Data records
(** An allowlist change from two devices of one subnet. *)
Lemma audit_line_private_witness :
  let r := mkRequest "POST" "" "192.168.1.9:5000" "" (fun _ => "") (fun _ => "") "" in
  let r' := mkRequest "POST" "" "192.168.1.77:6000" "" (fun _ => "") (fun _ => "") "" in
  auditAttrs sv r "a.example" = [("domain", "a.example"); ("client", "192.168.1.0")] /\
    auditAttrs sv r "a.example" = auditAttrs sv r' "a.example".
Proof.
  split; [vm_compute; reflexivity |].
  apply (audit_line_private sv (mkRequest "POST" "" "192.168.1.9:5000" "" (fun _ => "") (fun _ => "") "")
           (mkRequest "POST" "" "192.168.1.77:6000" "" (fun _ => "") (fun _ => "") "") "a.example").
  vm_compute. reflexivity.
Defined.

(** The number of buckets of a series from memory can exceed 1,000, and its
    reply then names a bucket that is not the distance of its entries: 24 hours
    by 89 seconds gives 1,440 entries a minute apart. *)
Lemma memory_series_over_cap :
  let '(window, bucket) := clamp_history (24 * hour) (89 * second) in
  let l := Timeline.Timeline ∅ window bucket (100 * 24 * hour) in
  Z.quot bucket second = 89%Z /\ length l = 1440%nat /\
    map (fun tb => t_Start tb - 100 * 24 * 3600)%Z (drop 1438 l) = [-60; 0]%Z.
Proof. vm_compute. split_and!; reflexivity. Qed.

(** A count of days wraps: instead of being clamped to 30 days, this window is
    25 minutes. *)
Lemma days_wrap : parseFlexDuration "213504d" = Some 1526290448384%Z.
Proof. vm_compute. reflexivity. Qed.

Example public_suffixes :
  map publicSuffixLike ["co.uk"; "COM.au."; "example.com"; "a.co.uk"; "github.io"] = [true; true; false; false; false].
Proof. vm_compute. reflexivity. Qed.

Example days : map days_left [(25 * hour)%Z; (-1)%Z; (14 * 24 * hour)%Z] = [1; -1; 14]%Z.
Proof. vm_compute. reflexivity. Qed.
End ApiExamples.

==

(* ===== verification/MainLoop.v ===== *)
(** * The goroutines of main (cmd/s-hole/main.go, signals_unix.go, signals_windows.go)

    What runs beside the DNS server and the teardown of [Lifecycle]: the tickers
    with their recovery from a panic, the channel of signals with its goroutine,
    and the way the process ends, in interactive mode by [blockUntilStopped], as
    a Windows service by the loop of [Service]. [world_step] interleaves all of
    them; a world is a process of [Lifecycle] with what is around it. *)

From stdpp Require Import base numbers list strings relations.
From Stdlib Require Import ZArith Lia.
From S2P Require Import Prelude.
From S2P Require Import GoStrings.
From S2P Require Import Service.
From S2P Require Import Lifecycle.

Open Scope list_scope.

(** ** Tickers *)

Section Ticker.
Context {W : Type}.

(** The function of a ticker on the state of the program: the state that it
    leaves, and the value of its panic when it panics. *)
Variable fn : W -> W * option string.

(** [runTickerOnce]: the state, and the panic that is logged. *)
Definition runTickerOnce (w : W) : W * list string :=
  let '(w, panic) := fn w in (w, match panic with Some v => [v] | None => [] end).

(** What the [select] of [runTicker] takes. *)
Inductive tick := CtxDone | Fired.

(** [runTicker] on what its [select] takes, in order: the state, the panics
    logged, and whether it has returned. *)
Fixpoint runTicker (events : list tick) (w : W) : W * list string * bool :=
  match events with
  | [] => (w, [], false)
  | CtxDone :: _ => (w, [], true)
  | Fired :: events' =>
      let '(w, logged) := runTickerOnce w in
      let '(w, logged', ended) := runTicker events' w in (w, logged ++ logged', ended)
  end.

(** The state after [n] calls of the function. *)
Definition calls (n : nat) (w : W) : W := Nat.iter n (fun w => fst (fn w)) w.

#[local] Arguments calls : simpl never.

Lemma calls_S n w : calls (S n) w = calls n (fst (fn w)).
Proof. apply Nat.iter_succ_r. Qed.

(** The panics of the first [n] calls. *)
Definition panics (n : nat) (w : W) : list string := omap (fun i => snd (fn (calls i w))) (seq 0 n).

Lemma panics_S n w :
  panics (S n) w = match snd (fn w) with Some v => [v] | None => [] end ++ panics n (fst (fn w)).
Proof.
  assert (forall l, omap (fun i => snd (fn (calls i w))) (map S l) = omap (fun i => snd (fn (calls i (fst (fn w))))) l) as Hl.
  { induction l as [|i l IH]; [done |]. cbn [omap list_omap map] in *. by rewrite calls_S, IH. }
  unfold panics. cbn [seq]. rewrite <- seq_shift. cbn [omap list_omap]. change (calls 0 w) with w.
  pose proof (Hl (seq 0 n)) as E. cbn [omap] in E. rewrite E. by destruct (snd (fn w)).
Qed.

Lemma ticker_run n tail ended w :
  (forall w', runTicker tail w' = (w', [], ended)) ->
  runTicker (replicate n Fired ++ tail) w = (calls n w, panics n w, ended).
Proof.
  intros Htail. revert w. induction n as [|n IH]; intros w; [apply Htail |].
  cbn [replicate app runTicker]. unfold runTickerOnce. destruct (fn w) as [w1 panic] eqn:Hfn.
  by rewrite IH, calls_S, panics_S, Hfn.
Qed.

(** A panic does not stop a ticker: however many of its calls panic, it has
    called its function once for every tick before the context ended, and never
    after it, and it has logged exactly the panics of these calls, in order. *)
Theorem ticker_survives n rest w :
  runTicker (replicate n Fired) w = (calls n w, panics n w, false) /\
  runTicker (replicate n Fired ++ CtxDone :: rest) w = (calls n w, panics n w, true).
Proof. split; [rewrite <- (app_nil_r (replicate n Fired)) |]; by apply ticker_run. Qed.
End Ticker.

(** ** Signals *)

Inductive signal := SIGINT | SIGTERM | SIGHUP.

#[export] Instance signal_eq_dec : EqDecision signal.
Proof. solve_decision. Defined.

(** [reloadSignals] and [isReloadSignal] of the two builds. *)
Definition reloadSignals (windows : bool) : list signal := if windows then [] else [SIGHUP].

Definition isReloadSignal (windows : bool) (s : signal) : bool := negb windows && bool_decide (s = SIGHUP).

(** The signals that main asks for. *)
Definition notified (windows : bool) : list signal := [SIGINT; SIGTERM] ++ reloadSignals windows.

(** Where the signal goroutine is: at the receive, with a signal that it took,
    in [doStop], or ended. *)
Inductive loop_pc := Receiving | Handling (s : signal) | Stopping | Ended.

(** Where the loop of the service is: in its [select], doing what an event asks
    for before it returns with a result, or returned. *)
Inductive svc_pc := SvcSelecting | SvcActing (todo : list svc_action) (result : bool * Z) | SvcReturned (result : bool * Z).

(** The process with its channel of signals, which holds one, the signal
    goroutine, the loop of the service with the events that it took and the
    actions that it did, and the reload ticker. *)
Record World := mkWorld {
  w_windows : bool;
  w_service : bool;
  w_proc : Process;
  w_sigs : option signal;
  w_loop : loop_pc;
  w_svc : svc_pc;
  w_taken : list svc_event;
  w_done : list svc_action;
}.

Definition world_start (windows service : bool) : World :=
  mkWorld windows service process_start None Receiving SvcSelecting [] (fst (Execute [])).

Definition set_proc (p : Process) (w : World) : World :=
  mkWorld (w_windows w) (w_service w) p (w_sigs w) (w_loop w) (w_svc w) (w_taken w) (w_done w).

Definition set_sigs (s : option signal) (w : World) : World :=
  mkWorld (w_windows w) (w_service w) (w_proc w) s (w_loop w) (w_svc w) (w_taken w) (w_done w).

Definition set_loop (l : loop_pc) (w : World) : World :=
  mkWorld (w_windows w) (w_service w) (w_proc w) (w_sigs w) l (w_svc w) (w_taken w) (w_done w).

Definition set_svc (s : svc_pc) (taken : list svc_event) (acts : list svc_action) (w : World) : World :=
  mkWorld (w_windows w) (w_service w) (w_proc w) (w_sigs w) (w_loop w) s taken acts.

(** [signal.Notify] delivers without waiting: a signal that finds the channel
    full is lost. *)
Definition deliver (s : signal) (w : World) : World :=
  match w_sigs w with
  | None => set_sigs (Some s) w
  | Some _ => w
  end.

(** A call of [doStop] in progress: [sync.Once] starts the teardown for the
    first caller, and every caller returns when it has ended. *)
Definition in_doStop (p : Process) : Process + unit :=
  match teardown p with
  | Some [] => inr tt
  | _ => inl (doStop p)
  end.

What to do: Some lines of the records may contain the string "replicate". State how many do, as a number alone.

Answer space: 5